Critical Remarks: Biomarkers. To add confusion to complicated science, changes of terms and terminology are common in contemporary bioscience. Many physiological and biological measurements and calculations are subsumed under new terms such a "radiomics", "molecular imaging", "celluar imaging", "personal imaging", "precision imaging", and others. Thirty years after the description of relaxation times and relaxation rates as possible or questionable biological indicators they are re-ranked among biological markers or biomarkers. None of these terms describes any novel scientific discipline, but rather existing specialized applications of certain measurement techniques.

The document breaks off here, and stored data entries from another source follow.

(* ===== verification/PgGcraTypes.v ===== *)
(** What the types of GCRA decisions promise, from a server that may reply
    anything. *)

From Stdlib Require Import Ascii String.
From stdpp Require Import prelude list gmap.
From S2P Require Import Prelude RustStd Identifier Policy Decision AttemptPolicy Key Check Observation Gcra PgErrors PgConfig PgSession PgTables PgAdmission PgInvariant PgConnection PgLimiter PgSpec PgHonest PgRefine PgAnyServer PgTypes PgGcra PgGcraSpec PgGcraRefine.
Open Scope Z_scope.
Open Scope list_scope.
Import PostgresGcra.

Section Gcra.
Context {E : Type} `{SqlxError E}.

(** An evaluation of a check. *)
Definition evaluation_of (c : GcraCheck) (evaluation : Evaluation) : Prop :=
  match evaluation with
  | Evaluation_Allowed a => allowance_of c (Gcra.pending_allowance a)
  | Evaluation_Denied q => QuotaDenial_capacity q = rp_capacity (check_policy c)
  end.

Lemma evaluate_yields c now tat : yields (evaluation_of c) (Gcra.evaluate c now tat).
Proof.
  unfold Gcra.evaluate. do 4 (apply yields_then; intros ? _). apply yields_then; intros ceiling _.
  destruct (ceiling <? _).
  - apply yields_then; intros retry _. by apply yields_ok.
  - apply yields_then; intros available Hav. do 2 (apply yields_then; intros ? _).
    apply yields_then; intros allowance Ha. apply yields_ok.
    unfold ok_or, try_from, checked in Hav. destruct (_ && _) eqn:Hin in Hav; [|done]. injection Hav as <-.
    unfold Allowance_new in Ha. destruct (_ <? _) eqn:Hlt in Ha; [done|]. injection Ha as <-.
    split; [done|]. cbn. cbn in Hlt. lia.
Qed.

(** What the loop has found for the checks [seen] before the rest: their
    allowances, or the first denial. *)
Definition found_among (checks seen : list GcraCheck) (pending : list Gcra.PendingAllowance)
    (denial : option Admission) : Prop :=
  match denial with
  | None => Forall2 allowance_of seen (map Gcra.pending_allowance pending)
  | Some admission => batch_admission_of checks admission
  end.

Definition pending_among (checks : list GcraCheck) (p : Pending) : Prop :=
  match p with
  | Pending_Allowed allowances => Forall2 allowance_of checks (map Gcra.pending_allowance allowances)
  | Pending_Denied admission => batch_admission_of checks admission
  end.

Lemma evaluate_loop_yields checks maximum now seen rest replies counts pending denial :
  checks = seen ++ rest -> length replies = length rest -> found_among checks seen pending denial ->
  yields (pending_among checks)
    (evaluate_loop (E := E) maximum now (length seen) (zip rest replies) counts pending denial).
Proof.
  revert seen replies counts pending denial.
  induction rest as [|c rest IH]; intros seen replies counts pending denial Hchecks Hlen Hfound.
  { apply yields_ok. rewrite app_nil_r in Hchecks. subst seen. by destruct denial. }
  destruct replies as [|row replies]; [done|]. injection Hlen as Hlen. cbn [zip zip_with evaluate_loop].
  assert (Hat : checks !! length seen = Some c) by (rewrite Hchecks; by apply list_lookup_middle).
  assert (Hnext : forall counts pending denial, found_among checks (seen ++ [c]) pending denial ->
    yields (pending_among checks)
      (evaluate_loop maximum now (S (length seen)) (zip rest replies) counts pending denial)).
  { intros counts' pending' denial' Hf. replace (S (length seen)) with (length (seen ++ [c]))
      by (rewrite length_app; cbn; lia).
    apply IH; [by rewrite <- app_assoc|done|done]. }
  do 4 (apply yields_then; intros ? _). apply yields_then; intros stored _.
  apply yields_then; intros ? _.
  eapply yields_bind; [apply yields_map_err, evaluate_yields|]. intros [pa|q] Heval; cbn [evaluation_of] in Heval.
  - destruct (match _ with Some _ => (counts, denial) | None => _ end) as [counts' denial'] eqn:Hd.
    apply Hnext.
    assert (Hcases : denial' = denial \/ denial' = get_or_insert denial (Admission_Denied (length seen) (StorageCapacity None))).
    { destruct stored; injection Hd as _ <-; [by left|]. destruct (_ <=? _); [by right|by left]. }
    destruct Hcases as [->| ->]; destruct denial; cbn [get_or_insert found_among] in *; [done| |done|by exists c].
    rewrite map_app. by apply Forall2_app; [|constructor].
  - apply Hnext. destruct denial; [done|]. cbn [get_or_insert found_among].
    destruct (gp_quota_mode (check_policy c)) eqn:Hmode; by exists c.
Qed.

Lemma evaluate_typed checks replies counts maximum now :
  yields (pending_among checks) (evaluate (E := E) checks replies counts maximum now).
Proof.
  unfold evaluate. destruct (Nat.eqb_spec (length replies) (length checks)) as [Hlen|]; [|apply yields_err].
  cbn [negb]. by apply (evaluate_loop_yields checks maximum now [] checks); [| |constructor].
Qed.

Lemma run_transaction_safely {D} checks config deadline (build : Admission -> Result (CheckError E) D) (Q : D -> Prop) :
  (forall admission, batch_admission_of checks admission -> yields Q (build admission)) ->
  safely (fun o => Q (outcome_value o)) (run_transaction checks config deadline build).
Proof.
  intros Hbuild. unfold run_transaction.
  assert (Hany : forall A (r : Result (ConnectionOutcome (CheckError E)) A), yields (fun _ => True) r) by done.
  apply safely_then; [apply safely_begin|]. intros tx.
  apply safely_then; [apply safely_fetch_all|]. intros locked.
  apply safely_then; [by apply safely_lift|]. intros u.
  apply safely_then; [apply safely_fetch_one|]. intros sample.
  apply safely_then; [by apply safely_lift|]. intros now.
  apply safely_then; [by apply safely_lift|]. intros [counts now'].
  apply safely_then; [by apply safely_lift|]. intros u'.
  apply safely_then; [apply safely_fetch_all|]. intros replies.
  eapply safely_bind; [apply safely_lift, evaluate_typed|]. intros [allowances|admission] Hpending.
  - apply safely_then; [by apply safely_lift|]. intros expiries.
    eapply safely_bind; [by apply safely_lift, yields_map_err, Hbuild|]. intros d Hd.
    apply safely_then; [apply safely_execute|]. intros updated.
    apply safely_then; [by apply safely_lift|]. intros u''.
    apply safely_then; [apply safely_execute|]. intros observed. by apply safely_publish.
  - eapply safely_bind; [by apply safely_lift, yields_map_err, Hbuild|]. intros d Hd. by apply safely_deny.
Qed.

Lemma run_yields {D} self db env checks (build : Admission -> Result (CheckError E) D) (Q : D -> Prop) :
  (forall admission, batch_admission_of checks admission -> yields Q (build admission)) ->
  call_yields Q (run self db env checks build).
Proof.
  intros Hbuild. unfold run. destruct (acquire_check_connection (env_acquired env)) as [u|e]; [|done].
  by apply guarded_call_yields, run_transaction_safely.
Qed.

(** No reply of the server and no loss makes a GCRA check or batch panic,
    or return a decision of another type than its checks': an allowed batch
    has one allowance per check in order, each with the burst capacity of
    the check's policy and no more available than that, computed in exact
    integer arithmetic whatever time and arrival times the server reports;
    a denied index is that of a check, whose policy's capacity and mode a
    denial by quota has; a storage denial promises no delay. *)
Theorem pg_gcra_decisions_typed self db env (checks : list GcraCheck)
    (Hpolicies : Forall (fun c => GcraPolicy_valid (check_policy c)) checks) :
  call_yields (fun d => batch_decision_of checks d /\ BatchDecision_wf d)
    (check_all (E := E) self db env checks).1
  /\ Forall (fun c => call_yields (fun d => decision_of c d /\ Decision_wf d)
                        (check (E := E) self db env c).1) checks.
Proof.
  assert (Hcaps : Forall (fun c => Capacity_wf (rp_capacity (check_policy c))) checks).
  { eapply Forall_impl; [done|]. by intros c (_ & _ & _ & _ & Hburst & _). }
  split.
  - unfold check_all, call_yields. destruct (validate_batch _ _) as [[]|error] eqn:Hvalid; [|done].
    apply validate_batch_ok in Hvalid as (Hl & _).
    pose proof (run_yields self db env checks (batch_decision (length checks)) _
      (batch_decision_typed checks)) as Hcall.
    unfold call_yields in Hcall. cbn [fst ce_result].
    destruct (ce_result _) as [[d|e]|]; [|done..]. split; [done|].
    apply (batch_decision_of_wf checks); [by destruct checks; [cbn in Hl; lia|]|done..].
  - apply Forall_forall. intros c Hc. pose proof (proj1 (Forall_forall _ _) Hcaps c Hc) as Hcap.
    pose proof (run_yields self db env [c] single_decision _ (single_decision_typed c)) as Hcall.
    unfold check, call_yields in *. cbn [fst].
    destruct (ce_result _) as [[d|e]|]; [|done..]. split; [done|]. by apply (decision_of_wf c).
Qed.
End Gcra.

(** * A lying server *)

#[local] Existing Instance example_sqlx.

(** It claims the last representable millisecond for its time, and a counter
    far in the past. *)
Definition example_gcra_lies : forall A, GcraQuery unit A -> GcraDb -> GcraDb * Result unit (Response A) :=
  fun A q db =>
  match q in GcraQuery _ A return GcraDb * Result unit (Response A) with
  | LOCK_SHARDS ids => (db, Ok (mkResponse (map (fun id => mkShardReply (Ok id) (Ok 0) (Ok i64_max)) ids) 0))
  | SAMPLE_TIME => (db, Ok (mkResponse [Ok 3] 1))
  | READ_COUNTERS fingerprints _ =>
      (db, Ok (mkResponse (imap (fun i _ => mkCounterReply (Ok (Z.of_nat i)) (Ok None) (Ok None)) fingerprints) 0))
  | _ => (db, Ok (mkResponse [] 2))
  end.

Definition example_gcra_lying_env : PgEnv unit GcraDb (GcraQuery unit) :=
  mkPgEnv (Some (Ok tt)) 0
    (replicate 20 (mkStep 5 (Some example_gcra_lies) (Some (Ok tt)) false)) DURATION_ZERO.

(** A concrete instance: an expiry past the range of the database is an error. *)
Lemma pg_gcra_decisions_typed_witness :
  let checks := [example_gcra_pg_check 0 1 2; example_gcra_pg_check 0 2 3] in
  let e := (check_all PostgresGcra.new GcraDb_new example_gcra_lying_env checks).1 in
  ce_result e = Done (Err (BatchCheckError_Check
    (storage_invariant "GCRA expiry exceeds database range"%string)))
  /\ call_yields (fun d => batch_decision_of checks d /\ BatchDecision_wf d) e.
Proof.
  split; [vm_compute; reflexivity|].
  apply (pg_gcra_decisions_typed PostgresGcra.new GcraDb_new example_gcra_lying_env
    [example_gcra_pg_check 0 1 2; example_gcra_pg_check 0 2 3]).
  apply (Forall_impl (gcra_ok example_gcra_policies)); [|intros c Hc; exact (proj1 (go_valid _ _ Hc))].
  repeat (apply Forall_cons; split; [apply example_gcra_pg_check_ok; unfold is_byte; lia|]). apply Forall_nil_2.
Defined.
(* ===== verification/PgGcraEffect.v ===== *)
(** The PostgreSQL GCRA limiter over a lossy network: on a server that
    answers from its tables when it answers at all, what a call returns is
    the specified admission of [PgGcraSpec] at the server's clamped time, and
    the committed tables are the specified ones; cleanup only advances the
    time of shards and removes counters that time has passed. *)

From Stdlib Require Import Ascii String Sorting.Sorted.
From stdpp Require Import prelude list gmap sorting.
From S2P Require Import Prelude RustStd Identifier Policy Decision AttemptPolicy Key Check Observation OrdSet Shards Gcra PgErrors PgConfig PgSession PgTables PgLedger PgAdmission PgMaintenance PgInvariant PgConnection PgLimiter PgSpec PgHonest PgServed PgRefine PgLocks PgGcra PgGcraSpec PgGcraTables PgGcraRefine.
Open Scope Z_scope.
Open Scope list_scope.
Import PostgresGcra.

Section Effect.
Context {E : Type} `{SqlxError E} (policies : PolicyFingerprint -> GcraPolicy).
Context (within : Tick -> Prop) (db : GcraDb) (Hdb : Gcra_wf policies db).
Notation triple := (triple (E := E) gcra_answer within).
Notation settles := (settles (E := E) gcra_answer within).
Notation statement := (statement (E := E) gcra_answer within).

(** * Admission *)

Section Batch.
Context (checks : list GcraCheck) (maximum : Z).
Context (Hbatch : gcra_batch_ok policies checks) (Hmax : maximum <= HARD_MAX_ROWS_PER_SHARD).
Context (Hroom : forall t, within t -> batch_time db checks t + MAX_WINDOW_MILLIS <= i64_max).

(** A statement that only reads. *)
Lemma reading {A} (q : GcraQuery E A) (out : Tick -> list A) :
  (forall t, exists affected, gcra_answer (E := E) t A q db = (db, Ok (mkResponse (out t) affected))) ->
  statement (eq db) q (fun resp w => db = w /\ exists t, within t /\ rows resp = out t).
Proof.
  intros Hq t w w' resp Ht <- Ha. destruct (Hq t) as [affected Hr]. rewrite Hr in Ha.
  injection Ha as <- <-. split; [done|]. by exists t.
Qed.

In general, biomarkers are biological indicators of any kind; there are thousands of them. They are not specific for MR imaging or MR spectroscopy. Typical biomarkers are measurements or scores such as blood pressure, body temperature, or the body mass index.
In MR imaging, biomarkers break down into numerous subgroups where they can be applied standing alone or several combined, relaxation times being only one of them. Aside of T1 and T2, there are other possible indicators for the detection, diagnosis, and monitoring of treatment, i.e., of particular physiological or disease states. Quantification of MR parameters is discussed in Chapter 15. Biomarkers extracted through image segmentation and multispectral analysis are also described in Chapter 15, those acquired with the help of contrast agents in Chapter 13 and by dynamic imaging in Chapter 16.